Janssen: Welche weiteren Projekte verfolgst du?
Engelbert: Wie bereits erwähnt, kämpfe ich mich derzeit durch das OSRAM-Lightify-LAN-Protokoll und erarbeite eine offene Spezifikation. Ansonsten spiele ich gerne mit Embedded-Systemen rum, also Dingen wie der Yocto-Distribution und generell alles, was in Richtung Single-Board-Computer geht. Das ist auch aus der Vergangenheit hängen geblieben, als ich noch „Kinderspiel-Systeme auf Computer-Basis“ entwickelt habe.

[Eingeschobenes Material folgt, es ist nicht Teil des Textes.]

(** * Struct, Value and ListValue: JSON codec and native conversion

    A shallow embedding of [types/struct.go]: the JSON marshalling and
    unmarshalling of the protobuf well-known types [Struct], [Value] and
    [ListValue], and their conversion from and to general-purpose Go values
    ([NewValue], [AsInterface] and their companions).

    The file has two parts.  The first holds the definitions: the parts of the
    Go standard library the code calls ([strconv], [unicode/utf8],
    [encoding/base64], [encoding/json]), modelled as executable functions,
    then the functions of [struct.go] themselves, each next to the Go text it
    follows.  The second part holds the lemmas and theorems.

    Go strings and byte slices are sequences of bytes: both are modelled by
    [string], whose characters are the 256 byte values. *)

From Stdlib Require Import ZArith String Ascii Lia.
From Stdlib Require Import Floats.SpecFloat.
From stdpp Require Import gmap strings list fin_maps sorting.
(** C6, for a target name that evaluates.  An owner reference that
    cannot be evaluated is recovered from: [object_chunk] returns the
    empty string, touching nothing, and [object_chunks_list], whose target
    has resolved to a name, binds an empty mapping under that name and
    returns; neither raises. *)
Theorem unresolved_owner_is_recovered `{Collaborators} :
  (∀ (self : ObjChunkNode.t) (w : World),
     Variable_resolve (ObjChunkNode.obj self) (context w)
       = Raises VariableDoesNotExist →
     run (ObjChunkNode.render self) w = (Returns EmptyString, w))
  ∧
  (∀ (tag owner_ref target_name : string) (self : ObjChunksListNode.t)
     (w : World) (name : string),
     do_get_object_chunks_list [tag; owner_ref; target_name] = Returns self →
     Variable_resolve target_name (context w) = Returns (VStr name) →
     Variable_resolve owner_ref (context w) = Raises VariableDoesNotExist →
     run (ObjChunksListNode.render self) w =
       (Returns EmptyString,
        with_context (<[name := VDict ∅]> (context w)) w)).
Proof.
  split.
  - intros self w Howner. unfold ObjChunkNode.render. exec. by step Howner.
  - intros tag owner_ref target_name self w name Hnode Hname Howner.
    apply do_get_object_chunks_list_node in Hnode as ->.
    by apply ObjChunksListNode_run_owner_unresolved.
Qed.

(** The page has no variable called [author]. *)
Lemma unresolved_owner_is_recovered_witness :
  run (ObjChunkNode.render (H := Fixture.collaborators)
         (ObjChunkNode.Build_t "author" "byline" (VInt 0) None)) Fixture.page
    = (Returns EmptyString, Fixture.page)
  ∧ run (ObjChunksListNode.render (H := Fixture.collaborators)
           {| ObjChunksListNode.obj := "author";
              ObjChunksListNode.context_name := None;
              ObjChunksListNode.context_name_var := Some "slot" |})
        Fixture.page
    = (Returns EmptyString,
       with_context (<["sidebar" := VDict ∅]> (context Fixture.page))
         Fixture.page).
Proof.
  destruct (unresolved_owner_is_recovered (H := Fixture.collaborators))
    as [Hobject Hlist].
  split.
  - apply (Hobject (ObjChunkNode.Build_t "author" "byline" (VInt 0) None)
             Fixture.page).
    vm_compute; reflexivity.
  - apply (Hlist "object_chunks_list" "author" "slot" _ Fixture.page
             "sidebar"); vm_compute; reflexivity.
Defined.

(** C7.  A [chunk] tag reads and writes the cache under
    [CACHE_PREFIX ++ key] and under no other key, with no owner
    component, however the call ends.  When it misses the cache, finds
    its Chunk and returns, it has rendered the chunk, stored the rendered
    text under that key with the timeout [int(cache_time)], and returned
    it (the empty string of the handler apart, when [build_content]
    itself raised [Chunk.DoesNotExist]).  And it does so when the context
    holds a request, [build_content] returns and the cache time
    converts. *)
Theorem ChunkNode_render_miss_populates_cache `{Collaborators}
    (self : ChunkNode.t) (w : World) :
  let cache_key := CACHE_PREFIX ++ ChunkNode.key self in
  (∃ evs, trace (run (ChunkNode.render self) w).2 = (trace w ++ evs)%list
          ∧ ∀ ev k, ev ∈ evs → cache_key_of ev = Some k → k = cache_key)
  ∧
  (∀ (c : Chunk.t) (text : string) (w' : World),
     cache w !! cache_key = None →
     Chunk_lookup (store w) (ChunkNode.key self) = Returns c →
     run (ChunkNode.render self) w = (Returns text, w') →
     let request := default VNone (context w !! "request") in
     truthy request = true
     ∧ ((∃ timeout,
           build_content (a_Chunk c) request (context w) = Returns text
           ∧ py_int (ChunkNode.cache_time self) = Returns timeout
           ∧ w' = log [EvCacheGet cache_key;
                       EvChunkGet (ChunkNode.key self);
                       EvBuildContent (a_Chunk c) request;
                       EvCacheSet cache_key text timeout]
                    (with_cache (<[cache_key := (text, timeout)]> (cache w))
                       w))
        ∨ (text = EmptyString
           ∧ build_content (a_Chunk c) request (context w)
             = Raises Chunk_DoesNotExist)))
  ∧
  (∀ (c : Chunk.t) (request : PyVal) (text : string) (timeout : Z),
     cache w !! cache_key = None →
     Chunk_lookup (store w) (ChunkNode.key self) = Returns c →
     context w !! "request" = Some request →
     truthy request = true →
     build_content (a_Chunk c) request (context w) = Returns text →
     py_int (ChunkNode.cache_time self) = Returns timeout →
     run (ChunkNode.render self) w =
       (Returns text,
        log [EvCacheGet cache_key;
             EvChunkGet (ChunkNode.key self);
             EvBuildContent (a_Chunk c) request;
             EvCacheSet cache_key text timeout]
          (with_cache (<[cache_key := (text, timeout)]> (cache w)) w))).
Proof.
  intros cache_key. split; [|split].
  - apply ChunkNode_run_cache_keys.
  - intros c text w' Hmiss Hfound Hrun.
    by apply ChunkNode_run_found_returns.
  - intros c request text timeout
      Hmiss Hfound Hrequest Htruthy Hrender Htimeout.
    by apply ChunkNode_run_rendered.
Qed.

(** The footer of the fixture site, cached for a minute. *)
Lemma ChunkNode_render_miss_populates_cache_witness :
  let node := ChunkNode.__init__ "footer" (VStr "60") in
  let w' := log [EvCacheGet "chunk_footer";
                 EvChunkGet "footer";
                 EvBuildContent (a_Chunk Fixture.footer) Fixture.request;
                 EvCacheSet "chunk_footer" "(c) Acme" 60]
              (with_cache (<["chunk_footer" := ("(c) Acme", 60)]> ∅)
                 Fixture.page) in
  (truthy Fixture.request = true
   ∧ ((∃ timeout,
         build_content (Collaborators := Fixture.collaborators)
           (a_Chunk Fixture.footer) Fixture.request (context Fixture.page)
           = Returns "(c) Acme"
         ∧ py_int (H := Fixture.collaborators) (VStr "60") = Returns timeout
         ∧ w' = log [EvCacheGet "chunk_footer";
                     EvChunkGet "footer";
                     EvBuildContent (a_Chunk Fixture.footer) Fixture.request;
                     EvCacheSet "chunk_footer" "(c) Acme" timeout]
                  (with_cache (<["chunk_footer" := ("(c) Acme", timeout)]> ∅)
                     Fixture.page))
      ∨ ("(c) Acme" = EmptyString
         ∧ build_content (Collaborators := Fixture.collaborators)
             (a_Chunk Fixture.footer) Fixture.request (context Fixture.page)
           = Raises Chunk_DoesNotExist)))
  ∧ run (ChunkNode.render (H := Fixture.collaborators) node) Fixture.page
    = (Returns "(c) Acme", w').
Proof.
  intros node w'.
  destruct (ChunkNode_render_miss_populates_cache
              (H := Fixture.collaborators) node Fixture.page)
    as (_ & Hreturned & Hrendered).
  split.
  - apply (Hreturned Fixture.footer "(c) Acme" w'); vm_compute; reflexivity.
  - apply (Hrendered Fixture.footer Fixture.request "(c) Acme" 60);
      vm_compute; reflexivity.
Defined.
(** * 3D Ball Adventure: the gameplay core, embedded and verified

    A shallow embedding of the gameplay logic of the repository
    (js/player.js, js/level.js, js/obstacles.js, js/game.js, the
    collectibles manager and the physics bridge), followed by the
    properties of the specification that concern it.

    Conventions of the embedding.
    - A JavaScript number is a real number: arithmetic is exact, [Math.sqrt]
      is [sqrt], a comparison is its decision on [R].  Rounding of IEEE
      doubles is outside the model.
    - A JavaScript object is a record; a method that mutates [this] is a
      function returning the new record.  Methods that reach the browser
      (timers, callbacks, the scene graph) thread a [Host.t].
    - The scene graph (particles, colours, stripe scale) carries no gameplay
      state: an effect that only touches it appears as an event of the host
      trace, in program order.
    - CANNON.Body is a library object; the few methods the game calls on it
      are modelled in [Body] after the library's documentation. *)

From Stdlib Require Import ZArith String.
From Stdlib Require Import Reals Lra Lia List Bool Arith.
Import ListNotations.

Open Scope R_scope.

(** ** Numbers and comparisons *)

Definition Rltb (a b : R) : bool := if Rlt_dec a b then true else false.
Definition Rleb (a b : R) : bool := if Rle_dec a b then true else false.
Definition Rgtb (a b : R) : bool := Rltb b a.
Definition Rgeb (a b : R) : bool := Rleb b a.
Definition Rneqb (a b : R) : bool := if Req_dec_T a b then false else true.

(** [Math.abs] *)
Definition Math_abs (a : R) : R := Rabs a.

(** ** Vectors *)

Module Vec3.
Record t : Type := mk { x : R; y : R; z : R }.

Definition zero : t := mk 0 0 0.

(** [CANNON.Vec3.prototype.length] *)
Definition length (v : t) : R := sqrt (x v * x v + y v * y v + z v * z v).

(** [Vec3.prototype.scale], the scalar multiple *)
Definition scale (k : R) (v : t) : t := mk (x v * k) (y v * k) (z v * k).

Definition add (u v : t) : t := mk (x u + x v) (y u + y v) (z u + z v).
End Vec3.

Module Vec2.
(** [moveDirection] of the player: an object with the two properties x, z. *)
Record t : Type := mk { x : R; z : R }.
End Vec2.

(** ** The rigid body (CANNON.Body, as far as the game uses it) *)

Module Body.
Record t : Type := mk {
  position : Vec3.t;
  velocity : Vec3.t;
  angularVelocity : Vec3.t;
  force : Vec3.t;
  invMass : R;
  collisionResponse : bool
}.

Definition set_position (v : Vec3.t) (b : t) : t :=
  mk v (velocity b) (angularVelocity b) (force b) (invMass b) (collisionResponse b).
Definition set_velocity (v : Vec3.t) (b : t) : t :=
  mk (position b) v (angularVelocity b) (force b) (invMass b) (collisionResponse b).
Definition set_angularVelocity (v : Vec3.t) (b : t) : t :=
  mk (position b) (velocity b) v (force b) (invMass b) (collisionResponse b).
Definition set_force (v : Vec3.t) (b : t) : t :=
  mk (position b) (velocity b) (angularVelocity b) v (invMass b) (collisionResponse b).
Definition set_collisionResponse (v : bool) (b : t) : t :=
  mk (position b) (velocity b) (angularVelocity b) (force b) (invMass b) v.

(** [new CANNON.Body({mass, position})]: at rest, no accumulated force. *)
Definition create (mass : R) (pos : Vec3.t) : t :=
  mk pos Vec3.zero Vec3.zero Vec3.zero
     (if Rgtb mass 0 then / mass else 0) true.

(** [body.applyForce(f, body.position)]: the force is accumulated for the
    next world step; applied at the centre of mass it adds no torque, and the
    velocity is not touched before the world integrates. *)
Definition applyForce (f : Vec3.t) (b : t) : t :=
  set_force (Vec3.add (force b) f) b.

(** [body.applyImpulse(j, body.position)]: an immediate change of velocity
    by [j / mass]; applied at the centre of mass it adds no spin. *)
Definition applyImpulse (j : Vec3.t) (b : t) : t :=
  set_velocity (Vec3.add (velocity b) (Vec3.scale (invMass b) j)) b.
End Body.

(** ** The host: wall clock, pending timeouts, observable effects *)

(** The closures the game hands to [setTimeout] that change gameplay state
    (player.js, giveJumpPower and giveSpeedBoost). *)
Inductive TimerAction : Type :=
| ExpireJumpPower
| ExpireSpeedBoost.

(** A registered callback is identified by a handle. *)
Definition Callback : Type := nat.

Inductive CollectibleType : Type :=
| COIN
| JUMP_POWER
| SPEED_BOOST
| CHECKPOINT.

Inductive Event : Type :=
| EvJumpEffect
| EvDeathEffect
| EvOnDeath (cb : Callback)
| EvCollectionEffect (ty : CollectibleType)
| EvSceneRemove (ty : CollectibleType)
| EvCoinCollected (cb : Callback) (value : R)
| EvCheckpointActivated (cb : Callback) (at_ : Vec3.t)
| EvCollectible (cb : Callback) (ty : CollectibleType).

Module Host.
Record Timer : Type := mkTimer { tid : nat; due : R; action : TimerAction }.

Record t : Type := mk {
  now : R;                 (* wall clock, in milliseconds *)
  timers : list Timer;     (* pending timeouts, in order of registration *)
  nextTimer : nat;         (* next handle; handles are positive *)
  trace : list Event       (* effects observed so far, oldest first *)
}.

Definition init : t := mk 0 [] 1 [].

Definition emit (e : Event) (h : t) : t :=
  mk (now h) (timers h) (nextTimer h) (trace h ++ [e]).

(** [setTimeout(action, delay)] returns the new handle. *)
Definition setTimeout (a : TimerAction) (delay : R) (h : t) : nat * t :=
  (nextTimer h,
   mk (now h) (timers h ++ [mkTimer (nextTimer h) (now h + delay) a])
      (S (nextTimer h)) (trace h)).

(** [clearTimeout(id)] *)
Definition clearTimeout (id : nat) (h : t) : t :=
  mk (now h) (filter (fun tm => negb (Nat.eqb (tid tm) id)) (timers h))
     (nextTimer h) (trace h).

Definition isDue (at_ : R) (tm : Timer) : bool := Rleb (due tm) at_.

(** Timeouts run in order of their due time, ties in order of
    registration. *)
Fixpoint insertByDue (tm : Timer) (l : list Timer) : list Timer :=
  match l with
  | [] => [tm]
  | u :: l' => if Rltb (due tm) (due u) then tm :: l
               else u :: insertByDue tm l'
  end.

Definition sortByDue (l : list Timer) : list Timer :=
  fold_left (fun acc tm => insertByDue tm acc) l [].
End Host.

(** ** The player controller (js/player.js) *)

(** The per-frame intent snapshot, [inputState] of the game. *)
Record InputState : Type := mkInput {
  forward : bool;
  backward : bool;
  left : bool;
  right : bool;
  jumpKey : bool       (* the property [jump] *)
}.

Module Player.
Record t : Type := mk {
  radius : R;
  spawnPosition : Vec3.t;
  moveForce : R;
  jumpForce : R;
  maxSpeed : R;
  canJump : bool;
  isJumping : bool;
  jumpCooldown : R;
  moveDirection : Vec2.t;
  isMoving : bool;
  hasJumpPower : bool;
  hasSpeedBoost : bool;
  speedBoostFactor : R;
  trailActive : bool;
  jumpPowerTimeout : option nat;     (* [None] is null or undefined *)
  speedBoostTimeout : option nat;
  onDeath : option Callback;
  body : Body.t;
  meshPosition : Vec3.t              (* [this.mesh.position] *)
}.

Definition set_spawnPosition (v : Vec3.t) (p : t) : t :=
  mk (radius p) v (moveForce p) (jumpForce p) (maxSpeed p) (canJump p) (isJumping p) (jumpCooldown p) (moveDirection p) (isMoving p) (hasJumpPower p) (hasSpeedBoost p) (speedBoostFactor p) (trailActive p) (jumpPowerTimeout p) (speedBoostTimeout p) (onDeath p) (body p) (meshPosition p).

Definition set_canJump (v : bool) (p : t) : t :=
  mk (radius p) (spawnPosition p) (moveForce p) (jumpForce p) (maxSpeed p) v (isJumping p) (jumpCooldown p) (moveDirection p) (isMoving p) (hasJumpPower p) (hasSpeedBoost p) (speedBoostFactor p) (trailActive p) (jumpPowerTimeout p) (speedBoostTimeout p) (onDeath p) (body p) (meshPosition p).

Definition set_isJumping (v : bool) (p : t) : t :=
  mk (radius p) (spawnPosition p) (moveForce p) (jumpForce p) (maxSpeed p) (canJump p) v (jumpCooldown p) (moveDirection p) (isMoving p) (hasJumpPower p) (hasSpeedBoost p) (speedBoostFactor p) (trailActive p) (jumpPowerTimeout p) (speedBoostTimeout p) (onDeath p) (body p) (meshPosition p).

Definition set_jumpCooldown (v : R) (p : t) : t :=
  mk (radius p) (spawnPosition p) (moveForce p) (jumpForce p) (maxSpeed p) (canJump p) (isJumping p) v (moveDirection p) (isMoving p) (hasJumpPower p) (hasSpeedBoost p) (speedBoostFactor p) (trailActive p) (jumpPowerTimeout p) (speedBoostTimeout p) (onDeath p) (body p) (meshPosition p).

Definition set_moveDirection (v : Vec2.t) (p : t) : t :=
  mk (radius p) (spawnPosition p) (moveForce p) (jumpForce p) (maxSpeed p) (canJump p) (isJumping p) (jumpCooldown p) v (isMoving p) (hasJumpPower p) (hasSpeedBoost p) (speedBoostFactor p) (trailActive p) (jumpPowerTimeout p) (speedBoostTimeout p) (onDeath p) (body p) (meshPosition p).

Definition set_isMoving (v : bool) (p : t) : t :=
  mk (radius p) (spawnPosition p) (moveForce p) (jumpForce p) (maxSpeed p) (canJump p) (isJumping p) (jumpCooldown p) (moveDirection p) v (hasJumpPower p) (hasSpeedBoost p) (speedBoostFactor p) (trailActive p) (jumpPowerTimeout p) (speedBoostTimeout p) (onDeath p) (body p) (meshPosition p).

Definition set_hasJumpPower (v : bool) (p : t) : t :=
  mk (radius p) (spawnPosition p) (moveForce p) (jumpForce p) (maxSpeed p) (canJump p) (isJumping p) (jumpCooldown p) (moveDirection p) (isMoving p) v (hasSpeedBoost p) (speedBoostFactor p) (trailActive p) (jumpPowerTimeout p) (speedBoostTimeout p) (onDeath p) (body p) (meshPosition p).
Lemma crime_markers_nullish_throws_witness :
  Samples.crime_markers
    ([ Js.VObject [ ("id", Js.VString "a1") ] ]
     ++ Js.VNull :: [ Js.VObject [ ("id", Js.VString "a2") ] ])
    {| React.process_env := []; React.effects := [];
       React.channels := []; React.storage := [] |}
  = (React.Threw Samples.type_error,
     {| React.process_env := []; React.effects := [];
        React.channels := []; React.storage := [] |}).
Proof.
  apply crime_markers_nullish_throws; reflexivity.
Defined.

(** X8: for crimes that conform to [CrimeRecord], every marker the
    sample returns is well typed: its key and title are strings and its
    coordinate holds two numbers. *)
Theorem crime_markers_well_typed :
  forall (crimes : list Js.value) (w : React.world),
    forallb (Guidance.conforms Guidance.CrimeRecord) crimes = true ->
    exists markers : list React.element,
      Samples.crime_markers crimes w = (React.Returned markers, w)
      /\ Forall Samples.well_typed_marker markers.
Proof.
  intros crimes w Hall.
  rewrite forallb_forall in Hall.
  exists (map Samples.marker_of crimes). split.
  - apply crime_markers_objects_run, forallb_forall.
    intros crime Hin. apply conforms_is_object, Hall, Hin.
  - apply Forall_forall. intros m Hm.
    apply in_map_iff in Hm as (crime & <- & Hin).
    apply marker_of_conforming, Hall, Hin.
Qed.

Lemma crime_markers_well_typed_witness :
  exists markers : list React.element,
    Samples.crime_markers
      [ Js.VObject
          [ ("id", Js.VString "a1");
            ("crime_type", Js.VString "theft");
            ("location_lat", Js.VNumber (S754_finite false BinNums.xH BinNums.Z0));
            ("location_lng", Js.VNumber (S754_zero false));
            ("incident_date", Js.VString "2025-01-01") ] ]
      {| React.process_env := []; React.effects := [];
         React.channels := []; React.storage := [] |}
    = (React.Returned markers,
       {| React.process_env := []; React.effects := [];
          React.channels := []; React.storage := [] |})
    /\ Forall Samples.well_typed_marker markers.
Proof.
  apply crime_markers_well_typed. reflexivity.
Defined.

(** X9: crimes that conform to [CrimeRecord], so that their [id]s are
    strings, with pairwise distinct [id]s give markers whose keys are
    those strings, in the order of the crimes and pairwise distinct
    (React keeps a string key as it is). *)
Theorem crime_markers_distinct_keys :
  forall (crimes : list Js.value) (w : React.world)
         (markers : list React.element),
    forallb (Guidance.conforms Guidance.CrimeRecord) crimes = true ->
    NoDup (map (Samples.field "id") crimes) ->
    Samples.crime_markers crimes w = (React.Returned markers, w) ->
    exists keys : list string,
      map Samples.marker_key markers = map Some keys
      /\ map (Samples.field "id") crimes = map Js.VString keys
      /\ NoDup keys.
Proof.
  intros crimes w markers Hall Hids Hrun.
  rewrite forallb_forall in Hall.
  rewrite (crime_markers_objects_run crimes w) in Hrun.
  2:{ apply forallb_forall. intros crime Hin.
      apply conforms_is_object, Hall, Hin. }
  injection Hrun as <-.
  assert (Hkeys : exists keys : list string,
             map (Samples.field "id") crimes = map Js.VString keys
             /\ map Samples.marker_key (map Samples.marker_of crimes)
                = map Some keys).
  { clear Hids. induction crimes as [| crime crimes IH].
    - exists []. split; reflexivity.
    - destruct IH as (keys & Hk1 & Hk2).
      { intros x Hx. apply Hall. right. exact Hx. }
      assert (Hc : Guidance.conforms Guidance.CrimeRecord crime = true)
        by (apply Hall; left; reflexivity).
      apply conforms_CrimeRecord in Hc.
      destruct Hc as (fields & i & c & la & lo & t & -> & Hi & _).
      exists (i :: keys). cbn [map]. rewrite Hk1, Hk2.
      unfold Samples.marker_key, Samples.marker_of, Samples.field, Js.get.
      cbn [React.attrs_of Js.lookup String.eqb Ascii.eqb Bool.eqb].
      rewrite Hi. split; reflexivity. }
  destruct Hkeys as (keys & Hk1 & Hk2).
  exists keys. split; [ exact Hk2 | ]. split; [ exact Hk1 | ].
  rewrite Hk1 in Hids. apply NoDup_map_inv in Hids. exact Hids.
Qed.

Ansonsten komme ich auf dumme Ideen wie einen eigenen Slack für die deutschsprachige Java sowie JVM-related Themen, Community oder ähnlichem Kram.
Janssen: Wo kann man dich finden?
Engelbert: Generell erst mal auf Twitter (@noctarius2k), vermutlich der aktivste Kommunikationskanal. Direkt danach haben wir eben jenen erwähnten Slack, auch hier bin ich sehr aktiv. Mit über 450 Mitgliedern würde ich diese „Zu-viel-Bier-Idee“ als durchaus gelungen bezeichnen. Gerne darf sich natürlich jeder seinen eigenen Invite erstellen (http://bit.ly/jvmg-invite) und mitdiskutieren oder einfach nur mitlesen.
Ansonsten die Augen auf Konferenzen oder Java User Groups offen halten. Es besteht eine hohe Chance, mich zu treffen, und wer Bier mitbringt, darf mich auch ansprechen 😉
Janssen: Vielen Dank für das Interview und weiterhin viel Erfolg mit Hazelcast und deinen weiteren Projekten.